Comparative analysis of machine learning approaches to classify tumor mutation burden in lung adenocarcinoma using histopathology images

Apaar Sadhwani
Huang-Wei Chang
Ali Behrooz
Trissia Brown
Isabelle Flament
Hardik Patel
Robert Findlater
Vanessa Velez
Fraser Tan
Kamilla Marta Tekiela
Eunhee Yi
Craig Mermel
Debra Hanks
Cameron Chen
Kimary Kulig
Cory Batenchuk
Peter Cimermancic
Scientific Reports (2021)

Abstract

Both histologic subtype and tumor mutation burden (TMB) represent important biomarkers in lung cancer, with implications for patient prognosis as well as treatment decisions. Typically, TMB is evaluated by comprehensive genomic profiling but this requires use of finite tissue specimens as well as costly and time consuming laboratory processes. Histologic subtype classification represents an established component of lung adenocarcinoma histopathology, but it can be a challenging task with substantial inter-pathologist variability. Here we developed a deep learning system to both classify histologic patterns in lung adenocarcinoma and predict TMB status using Hematoxylin and Eosin (H&E) stained whole slide images. We first trained a convolutional neural network to comprehensively infer histologic subtypes across whole slide images of lung cancer resection specimens. This model achieved a patch-level area under the receiver operating characteristic curve (AUROC) of 0.78-0.98 for the individual features on a test including TCGA slides and 50 external dataset slides.

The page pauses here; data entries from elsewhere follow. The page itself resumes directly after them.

(** ** A cut-over from key 7 to key 9 *)

Module cut_over.
Definition backend (key : Z) (pub : string) : Backend := mkBackend (Some pub) (fun d => Some (String (byte_of key) d)).
Definition der (s : string) : option (Z * Z) := match s with String c d => Some (of_byte c, len d) | "" => None end.
Definition pem (s : string) : option (string * bool) := Some (s, true).
Definition cell : Type := option configIdentity * list SEntry.
Definition set (id : configIdentity) (s : cell) : cell := (Some id, s.2).
Definition log (e : SEntry) : M cell cserr unit := exec (fun s => ((), (s.1, s.2 ++ [e]))).
Definition hash (pub : string) : string := PubkeyHash toy_hash pub.
Definition active : M cell cserr ActiveConfigKeyRef := mret (mkKeyRef (hash "K9") "K9" "arn:9").
Definition factory (kms pub : string) : M cell cserr (option Backend) := mret (Some (backend 9 "K9")).
Definition wrong (kms pub : string) : M cell cserr (option Backend) := mret (Some (backend 7 "K7")).
Definition id7 : configIdentity := mkConfigIdentity (backend 7 "K7") (hash "K7") (hash "K7").
Definition start : cell := (Some id7, []).
Definition K (fp : string) : Prop := fp = hash "K7" \/ fp = hash "K9".

Abbreviation reconcile := (ReconcileActiveConfigKey toy_hash toy_pem pem fst set (Some log) active).
Abbreviation sign := (SignConfig toy_hash toy_marshal toy_bm toy_em der fst demo_bundle).
Abbreviation step := (key_step toy_hash toy_pem toy_verify der fst K).

Lemma backend_sound key k : 0 <= key < 256 -> toy_pem k = Some key -> sound toy_pem toy_verify der (backend key k).
Proof.
  intros Hk Hp pub P [= <-] HP d x rs [= <-] [= <-]. unfold toy_verify. cbn [fst snd]. rewrite Hp in HP. injection HP as <-.
  rewrite of_byte_byte_of, Z.mod_small by lia. by rewrite !Z.eqb_refl.
Qed.

Lemma start_signs : signing toy_hash toy_pem toy_verify der fst K start.
Proof. exists id7, "K7", 7. split; [done|]. split; try done; [by left|]. by apply backend_sound. Qed.

Lemma config_cutover_never_strands_witness :
  (let '(r, s) := run 0 (reconcile factory) start in (r, ci_fingerprint <$> s.1, s.2)) =
    (Ok true, Some (hash "K9"), [("system", "config-key-signing-cutover", hash "K9")]) /\
  (let '(r, s) := run 0 (reconcile wrong) start in (r, ci_fingerprint <$> s.1)) = (Err CS_WrongKey, Some (hash "K7")) /\
  is_ok (run 0 (_ ← reconcile factory; sign) start).1 = true /\
  (wpt (fun _ => True) (rtc step) step (reconcile factory) (safe_outcome toy_hash toy_pem toy_verify der fst K (rtc step) start) start /\
   wpt (fun _ => True) (rtc step) step sign (fun r _ => r = Err CS_Sign \/ exists jwsBytes id pub P, r = Ok jwsBytes /\ one_key toy_hash toy_pem toy_verify der K id pub P /\
     SignBundle toy_hash toy_marshal toy_bm toy_em (bk_SignDigest (ci_backend id)) der (PubkeyHash toy_hash pub) demo_bundle = Some jwsBytes /\
     VerifyBundle toy_hash toy_verify toy_unmarshal toy_bu toy_eu jwsBytes [Some 7; Some 9] = Ok (stamped demo_bundle)) start).
Proof.
  do 3 (split; [vm_compute; reflexivity|]).
  apply (config_cutover_never_strands toy_hash toy_pem toy_verify pem toy_marshal toy_unmarshal toy_bm toy_bu toy_em toy_eu der fst set (Some log) active factory ltac:(done) K (fun _ => True)).
  - intros. apply wp_ret. intros ref [= <-]. right. by right.
  - intros. apply wp_ret. intros b [= <-]. by apply backend_sound.
  - intros a e T R s Ha. apply (inj Some) in Ha as <-. apply wp_exec. done.
  - by right.
  - exact start_signs.
  - intros kid. reflexivity.
  - reflexivity.
  - intros id pub P _ env _. apply toy_env_codec.
  - intros pub P _. unfold toy_pem. repeat case_decide; intros [= <-]; set_solver.
Defined.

We then integrated the output of this model with clinico-demographic data to develop an interpretable model for TMB classification and evaluated the end-to-end system on 172 held out cases from TCGA, achieving an AUROC of 0.71 [95%CI 0.62-0.79]. Finally we also developed a weakly supervised model for TMB classification, finding that our histologic subtype-based approach achieves similar performance (AUROC of 0.72 95% CI XXX) to the weakly supervised approach. These results suggest interpretable approaches for molecular biomarker prediction based on established histologic patterns are feasible and comparable to more difficult to explain deep learning approaches.